**Data supplied**:
Lemma fold_assign_total im mm l tr0 :
  same_shape im mm = true → (∀ i, i ∈ l → i ∈ ravel im) →
  is_Ok (for_fold (assign im mm) tr0 l).
Proof.
  intros Hsh. revert tr0. induction l as [|i l IH]; intros tr0 Hall.
  - by eexists.
  - cbn [for_fold]. destruct (assign_present im mm tr0 i Hsh) as [tr1 ->].
    { apply Hall. left. }
    cbn [mbind result_bind]. apply IH. intros j Hj. apply Hall. by right.
Qed.

Lemma assigned_append_inv tr a i b j :
  assigned (Dict.append tr b j) a i → assigned tr a i ∨ (a = b ∧ i = j).
Proof.
  intros (vs & Hget & Hin). rewrite get_append in Hget.
  case_decide as Hab; [subst b|left; by exists vs].
  injection Hget as <-. apply elem_of_app in Hin as [Hin|Hin].
  - left. unfold assigned.
    destruct (Dict.get tr a) as [vs|]; simpl in Hin; [by exists vs | inversion Hin].
  - right. apply list_elem_of_singleton in Hin. done.
Qed.

(** Nothing is listed in the translator except by the loop body. *)
Lemma fold_assign_inv im mm l tr0 tr :
  for_fold (assign im mm) tr0 l = Ok tr →
  ∀ a i, assigned tr a i → assigned tr0 a i ∨ (i ∈ l ∧ is_plurality im mm i a).
Proof.
  revert tr0. induction l as [|j l IH]; intros tr0; simpl.
  - intros [= <-] a i Hai. by left.
  - intros (tr1 & H1 & Hrest)%bind_Ok a i Hai.
    apply assign_Ok in H1 as (b & -> & Hpl).
    destruct (IH _ Hrest a i Hai) as [Hold|[Hin Hp]].
    + apply assigned_append_inv in Hold as [?|[-> ->]]; [by left|].
      right. split; [left | done].
    + right. split; [by right | done].
Qed.

Lemma keys_append {A} (d : Dict.t (list A)) k x :
  Dict.keys (Dict.append d k x)
  = if decide (k ∈ Dict.keys d) then Dict.keys d else Dict.keys d ++ [k].
Proof.
  unfold Dict.keys. induction d as [|[k0 vs] d IH]; csimpl.
  - done.
  - destruct (decide (k = k0)) as [->|Hne]; csimpl.
    + rewrite decide_True by left. done.
    + rewrite IH. destruct (decide (k ∈ d.*1)) as [Hin|Hnin].
      * rewrite decide_True by (by right). done.
      * rewrite decide_False; [done|]. intros [?|?]%elem_of_cons; done.
Qed.

Lemma NoDup_keys_append {A} (d : Dict.t (list A)) k x :
  NoDup (Dict.keys d) → NoDup (Dict.keys (Dict.append d k x)).
Proof.
  intros Hnd. rewrite keys_append. case_decide; [done|].
  apply NoDup_app. split; [done|]. split; [|apply NoDup_singleton].
  intros y Hy ->%list_elem_of_singleton. done.
Qed.

Lemma get_Some_elem_of {V} (d : Dict.t V) k v :
  Dict.get d k = Some v → (k, v) ∈ d.
Proof.
  induction d as [|[k0 v0] d IH]; simpl; [done|].
  case_decide; [intros [= ->]; subst; left | right; auto].
Qed.

Lemma elem_of_get_Some {V} (d : Dict.t V) k v :
  NoDup (Dict.keys d) → (k, v) ∈ d → Dict.get d k = Some v.
Proof.
  unfold Dict.keys. induction d as [|[k0 v0] d IH]; csimpl; intros Hnd Hin.
  - inversion Hin.
  - apply NoDup_cons in Hnd as [Hk0 Hnd].
    apply elem_of_cons in Hin as [[= -> ->]|Hin].
    + by rewrite decide_True.
    + rewrite decide_False; [by apply IH|]. intros ->. apply Hk0.
      apply list_elem_of_fmap. by exists (k0, v).
Qed.

Lemma elem_of_append_inv {A} (d : Dict.t (list A)) k x k' vs :
  (k', vs) ∈ Dict.append d k x →
  (k', vs) ∈ d ∨ (k' = k ∧ ∃ old, vs = old ++ [x] ∧ (old = [] ∨ (k, old) ∈ d)).
Proof.
  induction d as [|[k0 vs0] d IH]; simpl.
  - intros [= -> ->]%list_elem_of_singleton. right. split; [done|].
    exists []. split; [done | by left].
  - case_decide as Hk; [subst k0|].
    + intros [[= -> ->]|Hin]%elem_of_cons.
      * right. split; [done|]. exists vs0. split; [done|]. right. left.
      * left. by right.
    + intros [[= -> ->]|Hin]%elem_of_cons; [left; left|].
      destruct (IH Hin) as [?|(-> & old & -> & Hold)]; [left; by right|].
      right. split; [done|]. exists old. split; [done|].
      destruct Hold as [?|?]; [by left | right; by right].
Qed.

(** The lists of a translator filled over ascending ids are ascending,
    and none is empty. *)
Lemma fold_assign_ascending im mm (n : nat) (start : Z) tr0 tr :
  for_fold (assign im mm) tr0 (seqZ start (Z.of_nat n)) = Ok tr →
  NoDup (Dict.keys tr0) →
  (∀ k vs, (k, vs) ∈ tr0 →
     vs ≠ [] ∧ StronglySorted Z.lt vs ∧ Forall (λ v, v < start) vs) →
  NoDup (Dict.keys tr) ∧
  ∀ k vs, (k, vs) ∈ tr →
     vs ≠ [] ∧ StronglySorted Z.lt vs ∧
     Forall (λ v, v < start + Z.of_nat n) vs.
Proof.
  revert start tr0. induction n as [|n IH]; intros start tr0.
  - simpl. intros [= <-] Hnd Hinv. split; [done|]. intros k vs Hin.
    destruct (Hinv k vs Hin) as (? & ? & Hall). split; [done|]. split; [done|].
    eapply Forall_impl; [exact Hall|]. simpl. lia.
  - rewrite Nat2Z.inj_succ, seqZ_cons by lia. cbn [for_fold].
    intros (tr1 & H1 & Hrest)%bind_Ok Hnd Hinv.
    apply assign_Ok in H1 as (a & -> & _).
    replace (Z.pred (Z.succ (Z.of_nat n))) with (Z.of_nat n) in Hrest by lia.
    destruct (IH (Z.succ start) _ Hrest) as [Hnd' Hinv'].
    + by apply NoDup_keys_append.
    + intros k vs Hin.
      apply elem_of_append_inv in Hin as [Hin|(-> & old & -> & Hold)].
      * destruct (Hinv k vs Hin) as (? & ? & Hall). split; [done|]. split; [done|].
        eapply Forall_impl; [exact Hall|]. simpl. lia.
      * assert (StronglySorted Z.lt old ∧ Forall (λ v, v < start) old) as [Hs Hall].
        { destruct Hold as [->|Hold]; [split; constructor | by eapply Hinv]. }
        split; [by destruct old|]. split.
        -- clear -Hs Hall. induction Hs as [|v old Hs IH Hlt]; simpl.
           ++ repeat constructor.
           ++ apply Forall_cons in Hall as [Hv Hall]. constructor; [by apply IH|].
              apply Forall_app. split; [done|]. by constructor.
        -- apply Forall_app. split.
           ++ eapply Forall_impl; [exact Hall|]. simpl. lia.
           ++ constructor; [lia | constructor].
    + split; [done|]. intros k vs Hin. destruct (Hinv' k vs Hin) as (? & ? & Hall).
      split; [done|]. split; [done|]. eapply Forall_impl; [exact Hall|]. simpl. lia.
Qed.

**Try it**: Lines that contain "eapply" are the result; find them in the entries above and copy each one.

**Task response**:
    eapply Forall_impl; [exact Hall|]. simpl. lia.
        eapply Forall_impl; [exact Hall|]. simpl. lia.
        { destruct Hold as [->|Hold]; [split; constructor | by eapply Hinv]. }
           ++ eapply Forall_impl; [exact Hall|]. simpl. lia.
      split; [done|]. split; [done|]. eapply Forall_impl; [exact Hall|]. simpl. lia.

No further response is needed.